:: EXERCISE DETAILS ::
The stretch wanted below opens at the line containing "unfold bind at 1. rewrite Hrun." and closes at the line containing "- subst target.". Please return it exactly, with no other lines.

===== EXERCISE DATA =====

Lemma loadDecision_row db who operation d : orch_Decision db who operation = Ok d -> od_decisions db !! operation = Some d.1.
Proof.
  unfold orch_Decision, loadDecision. destruct (od_decisions db !! operation) as [row|]; [|done]. destruct (negb _); [done|]. destruct (decision_binding row); [|done].
  destruct (joined_approval db row) as [a|]; [destruct (bool_decide _); [|done]|]; by intros [= <-].
Qed.

Lemma AuthorizationInput_ok db db' who operation aid rid now input : AuthorizationInput db db' who operation aid rid now = Ok input ->
  exists d i, od_decisions db !! operation = Some d /\ od_intents db' !! operation = Some i /\ delivery_window (dr_Commitment d) (si_Quote i) now = true.
Proof.
  unfold AuthorizationInput. rewrite try_ok_iff. intros ([row a] & Hd & E). apply try_ok_iff in E as (_ & _ & E). apply loadDecision_row in Hd. cbn [fst] in *.
  destruct (od_intents db' !! operation) as [i|]; [|done]. apply check_ok_iff in E as [_ E]. destruct (SetString10 _); [|done]. apply check_ok_iff in E as [_ E].
  destruct (active_policy _ _ _) as [[? p]|]; [|done]. destruct (current_head _ _ _) as [[]|]; [|done]. destruct p; [|done]. apply check_ok_iff in E as [E _]. eauto.
Qed.

(** C22: In any run, the input for an authorization is only produced before the acceptance
    deadline of the operation's commitment, which is at most a quarter of an hour after the
    evaluation, and at most two minutes after the evaluation or one second past that deadline
    less the quoted times of work and verification, whichever is later; an approval of the
    same decision may be open for a day. *)
Theorem authorization_window limit ts ts' who operation aid rid now input i (db := run (empty_odb limit) ts) (db' := run db ts') (q := si_Quote i) :
  od_intents db !! operation = Some i -> quote_typed q -> AuthorizationInput db db' who operation aid rid now = Ok input ->
  exists d, od_decisions db !! operation = Some d /\ let accept := cm_AcceptBy (dr_Commitment d) in let t := dr_EvaluatedAt d in
    Unix now < accept <= t + 900 /\ Unix now <= Z.max (t + 120) (accept + 1 - (q_DeclaredWorkTime q + Z.max (q_VerificationBudgetSeconds q) 120)).
Proof.
  intros Hi Hq E. apply AuthorizationInput_ok in E as (d & j & Hd & Hj & Hw). exists d. split; [done|].
  assert (Eij : j = i) by (pose proof (gr_intents _ _ (grows_run ts' db) _ _ Hi) as Hx; unfold db' in Hj; rewrite Hj in Hx; by injection Hx). subst j. fold q in Hw.
  destruct (on_decisions _ _ (orch_inv_reached limit ts) _ _ Hd) as (_ & k & Hk & Hon & _). assert (k = i) by (fold db in Hk; rewrite Hk in Hi; by injection Hi). subst k.
  destruct (do_deadlines _ _ Hon) as (t0 & accept & settle & -> & Hdl & _). fold q in Hdl. destruct Hq as (? & ? & Hwork & Hver & ?).
  pose proof (deadlines_bounded _ _ _ _ _ _ _ _ (proj1 Hwork) Hdl) as (Ha & Hdel & Hmax). unfold delivery_window in Hw. to_prop. destruct_and?.
  assert (Em : q_DeclaredWorkTime q + (if q_VerificationBudgetSeconds q <? 120 then 120 else q_VerificationBudgetSeconds q) =
    q_DeclaredWorkTime q + Z.max (q_VerificationBudgetSeconds q) 120) by (destruct (_ <? _) eqn:?; lia).
  rewrite Em, uint64_id in * by (unfold is_uint64, MaxUint64, MaxInt64 in *; lia). lia.
Qed.
End Decisions.
(** One snapshot of what the OS answers.  [proc_lookup n] is the exception
    [psutil.Process(n)] raises, if any; [Popen] answers with the child's pid
    or raises. *)
Record OS := mkOS {
  win32 : bool;                                   (* sys.platform.startswith('win32') *)
  getpid : Z;                                     (* psutil.Process(None) is the caller *)
  pids : list Z;                                  (* psutil.pids() *)
  proc_lookup : Z -> option psutil_error;         (* psutil.Process(n) *)
  proc_name : Z -> result psutil_error string;    (* p.name() *)
  proc_status : Z -> result psutil_error string;  (* p.status() *)
  proc_kill : Z -> option exn;                    (* p.kill() *)
  Popen : list string -> result exn Z             (* subprocess.Popen(cmd).pid *)
}.

(** [psutil.Process(pid)]: the object for [pid], the calling process when
    [pid] is [None]. *)
Definition psutil_Process (os : OS) (o : option Z) : result psutil_error process :=
  let n := match o with Some n => n | None => getpid os end in
  match proc_lookup os n with
  | Some e => Raise e
  | None => Ok (mkProcess n)
  end.

(** ** Effects *)

Inductive event :=
| EPrint (line : string)                  (* print(...) *)
| ESleep (seconds : Q)                    (* time.sleep(...) *)
| EPopen (cmd : list string) (no_window : bool)  (* subprocess.Popen(...) *)
| EKill (r : role) (q : process)          (* p.kill() in the clause of role r *)
| ESet (was_set : bool)                   (* self.stop_event.set() *)
| EStart.                                 (* self.start(): the monitor thread *)

Definition trace := list event.
(** A request the handler accepts: a string prompt that is not blank. *)
Definition accepted_prompt (body : option TriggerBody) : list string :=
  match body with
  | Some b =>
      match prompt b with
      | JsString text => if Js.truthy_string (trim text) then [text] else []
      | JsOther _ => []
      end
  | None => []
  end.

(** Requests handled one after the other. *)
Fixpoint after_requests (env : Env) (twilioClient : option Client)
    (bodies : list (option TriggerBody)) (p : Process) : Process :=
  match bodies with
  | [] => p
  | body :: rest =>
      after_requests env twilioClient rest
        (process_after (trigger_call env twilioClient body p))
  end.

End Builtins.

(** The built-ins on ASCII text, to run the definitions on examples. *)
Definition ascii_toLowerCase_char (c : Ascii.ascii) : Ascii.ascii :=
  let n := Ascii.nat_of_ascii c in
  if (Nat.leb 65 n && Nat.leb n 90)%bool
  then Ascii.ascii_of_nat (n + 32) else c.

Fixpoint ascii_toLowerCase (s : string) : string :=
  match s with
  | EmptyString => EmptyString
  | String c s' => String (ascii_toLowerCase_char c) (ascii_toLowerCase s')
  end.

Definition ascii_is_space (c : Ascii.ascii) : bool :=
  let n := Ascii.nat_of_ascii c in
  (Nat.leb 9 n && Nat.leb n 13)%bool || Nat.eqb n 32.

Fixpoint ascii_trim_start (s : string) : string :=
  match s with
  | EmptyString => EmptyString
  | String c s' => if ascii_is_space c then ascii_trim_start s' else s
  end.

Fixpoint ascii_trim_end (s : string) : string :=
  match s with
  | EmptyString => EmptyString
  | String c s' =>
      match ascii_trim_end s' with
      | EmptyString => if ascii_is_space c then EmptyString
                       else String c EmptyString
      | rest => String c rest
      end
  end.

Definition ascii_trim (s : string) : string :=
  ascii_trim_end (ascii_trim_start s).

(** A client that records its credentials; the constructor refuses an
    account identifier that does not start with ["AC"]. *)
Definition recording_client (sid token : option string)
  : option (string * string) :=
  match sid, token with
  | Some a, Some t => if String.prefix "AC" a then Some (a, t) else None
  | _, _ => None
  end.

Definition example_env : Env :=
  {| OPENAI_API_KEY := Some "sk-test";
     TWILIO_ACCOUNT_SID := Some "AC0001";
     TWILIO_AUTH_TOKEN := Some "secret";
     TWILIO_FROM_NUMBER := Some "+15550001";
     TARGET_PHONE_NUMBER := Some "+15550002";
     AUTO_CALL := Some "TRUE";
     CALLBACK_URL := Some "https://example.test/incoming-call" |}.

Example startup_example :
  startup ascii_toLowerCase _ recording_client example_env =
    Up (Some ("AC0001", "secret")).
Proof. reflexivity. Qed.

Example trigger_call_example :
  trigger_call ascii_trim _ example_env (Some ("AC0001", "secret"))
    (Some {| prompt := JsString "  A fire on Elm Street. ";
             to := JsString "+15559999" |})
    initial_process =
    {| process_after := {| SYSTEM_MESSAGE := "  A fire on Elm Street. " |};
       replied := None; threw := false;
       calls := [ {| call_url := Some "https://example.test/incoming-call";
                     call_to := Some "+15550002";
                     call_from := Some "+15550001" |} ] |}.
Proof. reflexivity. Qed.

Arguments startup toLowerCase {Client} Twilio env.
Arguments makeInitialCall {Client} env twilioClient.
Arguments trigger_call trim {Client} env twilioClient body p.
Arguments after_requests trim {Client} env twilioClient bodies p.

Section Facts.

Variable toLowerCase : string -> string.
Variable trim : string -> string.
Variable Client : Type.
Variable Twilio : option string -> option string -> option Client.
(** The resolution of the node ids leaves the staging directory alone and
    hands [target] to the export. *)
Lemma resolution_run (file_key node_ids access_token target : string)
      (export_children : bool) (w : World) :
  resolves_to E file_key access_token node_ids export_children target ->
  staging w = None ->
  exists t,
    (if export_children then
       child_nodes_result <- get_child_node_ids E file_key access_token node_ids ;;
       match child_nodes_result with
       | Failed f => ret (inr f)
       | Success c =>
           match child_node_ids c with
           | [] => ret (inr (failure "指定节点没有子节点可导出"))
           | ids => tgt <- lift (join_ids ids) ;; ret (inl tgt)
           end
       end
     else ret (inl node_ids)) w
    = (Val (inl target), {| staging := None; trace := (trace w ++ t)%list |}).
Proof.
  intros Hres Hst. unfold resolves_to in Hres.
  destruct export_children.
  - destruct Hres as (c & Hc & Hne & Hjoin).
    destruct (get_child_node_ids_run E file_key access_token node_ids) as [r Hrun].
    rewrite Hrun in Hc. cbn [fst] in Hc. injection Hc as ->.
    exists [GetNodes file_key node_ids].
    unfold bind at 1. rewrite Hrun.
    destruct (child_node_ids c) as [|id ids] eqn:Hids; [contradiction|].
    unfold bind, lift, ret. rewrite Hjoin, Hst. reflexivity.
  - subst target. exists []. unfold ret. rewrite app_nil_r.
    destruct w; cbn in *; subst; reflexivity.
Qed.
(** A line of a request the schema accepts, on stock that fits its column,
    raises one of the three validation errors or nothing. *)
Lemma checked_line_Raise (db : Database) (actor : User.t)
  (line : InvoiceItemCreate.t) (e : exn) :
  checked_line db actor line = Raise e ->
  InvoiceItemCreate_valid line = true ->
  columns_valid db = true ->
  validation_error db actor line e.
Proof.
  unfold checked_line. intros He Hline Hcols.
  destruct (product_service.first_product_with_id
              (InvoiceItemCreate.product_id line) db) as [p |] eqn:Hp.
  2: { inversion He; subst e. apply ProductNotFound. exact Hp. }
  destruct (negb (UserRole_eqb (User.role actor) ADMIN)
            && negb (Product.user_id p =? User.id actor)) eqn:Hauth.
  { inversion He; subst e. apply (Forbidden _ _ _ p Hp).
    rewrite <- may_sell_checked. congruence. }
  destruct (Z.ltb_spec (Product.quantity p) (InvoiceItemCreate.quantity line))
    as [Hlt | Hge].
  { inversion He; subst e. apply (InsufficientStock _ _ _ p Hp); [| exact Hlt].
    apply may_sell_checked, Hauth. }
  exfalso.
  unfold columns_valid in Hcols. rewrite forallb_forall in Hcols.
  specialize (Hcols p (first_product_with_id_In _ _ _ Hp)).
  unfold INTEGER in Hcols. apply andb_prop in Hcols. destruct Hcols as [Hlo Hhi].
  apply Z.leb_le in Hlo. apply Z.ltb_lt in Hhi.
  unfold InvoiceItemCreate_valid in Hline.
  apply andb_prop in Hline. destruct Hline as [Hline _].
  apply andb_prop in Hline. destruct Hline as [_ Hpos]. apply Z.ltb_lt in Hpos.
  unfold float_mul_int in He.
  destruct (float_of_int_small (InvoiceItemCreate.quantity line)) as [x Hx].
  { assert (0 < 2 ^ 31) by (apply Z.ltb_lt; vm_compute; reflexivity). lia. }
  rewrite Hx in He. discriminate He.
Qed.

Lemma check_lines_fails (db : Database) (actor : User.t)
  (lines : list InvoiceItemCreate.t) :
  Exists (fails_validation db actor) lines ->
  forall validated total,
  exists e, check_lines db actor lines validated total = Raise e.
Proof.
  induction lines as [| line rest IH]; intros Hex validated total.
  - inversion Hex.
  - simpl. destruct (checked_line db actor line) as [v | e] eqn:Hline.
    + apply IH. inversion Hex as [? ? Hfail | ? ? Hrest]; subst; [| exact Hrest].
      exfalso. eapply checked_line_Ok_passes; eassumption.
    + exists e. reflexivity.
Qed.
(** One element of [Array.prototype.join]: [undefined] and [null] print as
    the empty string. *)
Definition joinItem (big : Z -> string) (v : option JSON) : option string :=
  match v with
  | None => Some ""
  | Some x => if isNull x then Some "" else toString big x
  end.

(** The elements converted left to right, [None] if one of them throws. *)
Fixpoint joinItems (big : Z -> string) (l : list (option JSON)) : option (list string) :=
  match l with
  | [] => Some []
  | v :: rest =>
      match joinItem big v, joinItems big rest with
      | Some t, Some ts => Some (t :: ts)
      | _, _ => None
      end
  end.

(** [l.join(sep)] *)
Definition join (big : Z -> string) (sep : string) (l : list (option JSON))
  : option string :=
  option_map (String.concat sep) (joinItems big l).

(** The [TypeError]s the client can run into; their messages are the
    engine's. *)
Inductive TypeErrorCause : Type :=
| NullRead (property : string)
| NotPrimitive.

(** What a [catch] clause can receive: an [Error] instance with its
    [message], or any other thrown value. *)
Inductive Thrown : Type :=
| ErrorObj (message : string)
| NonError.

(** [err instanceof Error ? err.message : fallback] *)
Definition messageOr (fallback : string) (err : Thrown) : string :=
  match err with
  | ErrorObj m => m
  | NonError => fallback
  end.

End Js.
Import Js.

(* ------------------------------------------------------------------ *)
(** ** [types.ts] *)

Module Types.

=====

:: RESULT FOR THIS EXERCISE ::
    unfold bind at 1. rewrite Hrun.
    destruct (child_node_ids c) as [|id ids] eqn:Hids; [contradiction|].
    unfold bind, lift, ret. rewrite Hjoin, Hst. reflexivity.
  - subst target. exists []. unfold ret. rewrite app_nil_r.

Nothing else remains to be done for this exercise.